Work instruction:
The lines from the start of the records below through the line containing "(** Modelled from the spec: [vehicle_str_t]" are to be copied exactly, both ends included, with nothing added.

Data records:
(** * VehicleNetworkDataTypes.h: ownership of vehicle property values

    A shallow embedding of [libvehiclenetwork/include/VehicleNetworkDataTypes.h]
    and the properties of its copy, release and container-destruction code.

    The C++ heap is an explicit store.  Every function of the header becomes
    a computation in a small monad over that store with three outcomes: it
    returns, the process is terminated by a failed [assert], or the behaviour
    is undefined (dereferencing or deleting something that is not a live
    object of the expected kind). *)

From Stdlib Require Import ZArith Lia Strings.Byte.
From stdpp Require Import gmap list fin_maps.

Open Scope Z_scope.

(** ** Platform declarations *)

(** Pointers are addresses; [NULL] is address zero. *)
Definition NULL : Z := 0.

(** [status_t] of <utils/Errors.h>; the header only names these two codes. *)
Inductive status_t : Type :=
| NO_ERROR
| NO_MEMORY.

Definition status_eqb (a b : status_t) : bool :=
  match a, b with
  | NO_ERROR, NO_ERROR | NO_MEMORY, NO_MEMORY => true
  | _, _ => false
  end.

(** Modelled from the spec: [vehicle_str_t] of <hardware/vehicle.h>, which is
    not part of this repository's sources: an owned buffer given by a pointer
    and a length ([int32_t]). *)
Record vehicle_str_t : Type := {
  data : Z;
  len : Z
}.

(** Modelled from the spec: the union [vehicle_value_t] of <hardware/vehicle.h>.
    The only member this header reads or writes is [str_value]; the scalar
    members share its bytes, so for a scalar record [str_value] is whatever
    those bytes spell when read as a pointer and a length. *)
Record vehicle_value_t : Type := {
  str_value : vehicle_str_t
}.

(** Modelled from the spec: [vehicle_prop_value_t] of <hardware/vehicle.h>:
    property identifier, type tag, timestamp and zone metadata, payload. *)
Record vehicle_prop_value_t : Type := {
  prop : Z;
  value_type : Z;
  timestamp : Z;
  zone : Z;
  value : vehicle_value_t
}.

(** Modelled from the spec: [vehicle_prop_config_t] of <hardware/vehicle.h>:
    property identifier, type, permission flags and an optional owned
    configuration string. *)
Record vehicle_prop_config_t : Type := {
  config_prop : Z;
  config_value_type : Z;
  config_access : Z;
  config_string : vehicle_str_t
}.
(** * Single-wheel rig co-simulation driver (demo_VEH_Cosim_WheelRig.cpp)

    A shallow embedding of the driver's [main] and [GetProblemSpecs]: every
    call the driver makes on MPI, the file system, the console and its node
    object is recorded as an event, so that a run of one rank is a trace
    together with the way the process ended.  C++ [double] is IEEE binary64
    (Rocq's primitive floats), [int] is a 32-bit two's complement integer. *)

From Stdlib Require Import ZArith List String Bool Lia Floats.
Import ListNotations.

Set Warnings "-inexact-float".

Local Open Scope string_scope.
Local Open Scope list_scope.
Local Open Scope Z_scope.

(** ** Machine arithmetic *)

Module Cpp.

Definition INT_MAX : Z := 2147483647.
Definition INT_MIN : Z := -2147483648.

Definition in_int (z : Z) : bool := (INT_MIN <=? z) && (z <=? INT_MAX).

(** Mathematical value of [std::ceil x] for a finite [x]; infinities and
    NaN have none. *)
Definition ceil (x : float) : option Z :=
  match Prim2SF x with
  | S754_zero _ => Some 0
  | S754_finite s m e =>
      let up := if 0 <=? e then Zpos m * 2 ^ e else - ((- Zpos m) / 2 ^ (- e)) in
      let down := if 0 <=? e then Zpos m * 2 ^ e else Zpos m / 2 ^ (- e) in
      Some (if s then - down else up)
  | S754_infinity _ => None
  | S754_nan => None
  end.

(** [(int)std::ceil(x)]: the conversion is defined only when the value is
    representable in [int]. *)
Definition int_of_ceil (x : float) : option Z :=
  match ceil x with
  | Some z => if in_int z then Some z else None
  | None => None
  end.

(** Conversion of an [int] to [double] (exact for 32-bit values). *)
Definition double_of_int (z : Z) : float :=
  if z <? 0 then PrimFloat.opp (PrimFloat.of_uint63 (Uint63.of_Z (- z)))
  else PrimFloat.of_uint63 (Uint63.of_Z z).

(** [a % b] on [int]: truncated remainder, undefined for a zero divisor. *)
Definition rem (a b : Z) : option Z :=
  if b =? 0 then None else Some (Z.rem a b).

End Cpp.

(** ** Data model *)

(** [ChVehicleCosimTerrainNode::Type], as far as the driver names it. *)
Inductive TerrainType : Set :=
| RIGID | SCM | GRANULAR_OMP | GRANULAR_GPU | GRANULAR_MPI | GRANULAR_SPH.

(** [ChVehicleCosimRigNode::Type]. *)
Inductive TireType : Set :=
| TIRE_RIGID | TIRE_FLEXIBLE.

(** The concrete node classes the driver instantiates. *)
Inductive NodeClass : Set :=
| RigNodeRigidTire | RigNodeFlexibleTire
| TerrainNodeRigid | TerrainNodeSCM
| TerrainNodeGranularOMP | TerrainNodeGranularGPU | TerrainNodeGranularSPH.

Definition is_rig (c : NodeClass) : bool :=
  match c with
  | RigNodeRigidTire | RigNodeFlexibleTire => true
  | _ => false
  end.

(** Preprocessor configuration and the rank macros of the co-simulation
    headers (their values are not fixed by the driver). *)
Record Build : Set := {
  _DEBUG : bool;
  CHRONO_MULTICORE : bool;
  CHRONO_GPU : bool;
  CHRONO_FSI : bool;
  RIG_NODE_RANK : Z;
  TERRAIN_NODE_RANK : Z
}.

(** File-scope variables of the driver and the library functions it uses to
    build the output path. *)
Record Globals : Type := {
  output_fps : float;
  render_fps : float;
  tire_type : TireType;
  GetChronoOutputPath : string;
  RigTypeAsString : TireType -> string;
  TerrainTypeAsString : TerrainType -> string
}.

Response to this task:
(** * VehicleNetworkDataTypes.h: ownership of vehicle property values

    A shallow embedding of [libvehiclenetwork/include/VehicleNetworkDataTypes.h]
    and the properties of its copy, release and container-destruction code.

    The C++ heap is an explicit store.  Every function of the header becomes
    a computation in a small monad over that store with three outcomes: it
    returns, the process is terminated by a failed [assert], or the behaviour
    is undefined (dereferencing or deleting something that is not a live
    object of the expected kind). *)

From Stdlib Require Import ZArith Lia Strings.Byte.
From stdpp Require Import gmap list fin_maps.

Open Scope Z_scope.

(** ** Platform declarations *)

(** Pointers are addresses; [NULL] is address zero. *)
Definition NULL : Z := 0.

(** [status_t] of <utils/Errors.h>; the header only names these two codes. *)
Inductive status_t : Type :=
| NO_ERROR
| NO_MEMORY.

Definition status_eqb (a b : status_t) : bool :=
  match a, b with
  | NO_ERROR, NO_ERROR | NO_MEMORY, NO_MEMORY => true
  | _, _ => false
  end.

(** Modelled from the spec: [vehicle_str_t] of <hardware/vehicle.h>, which is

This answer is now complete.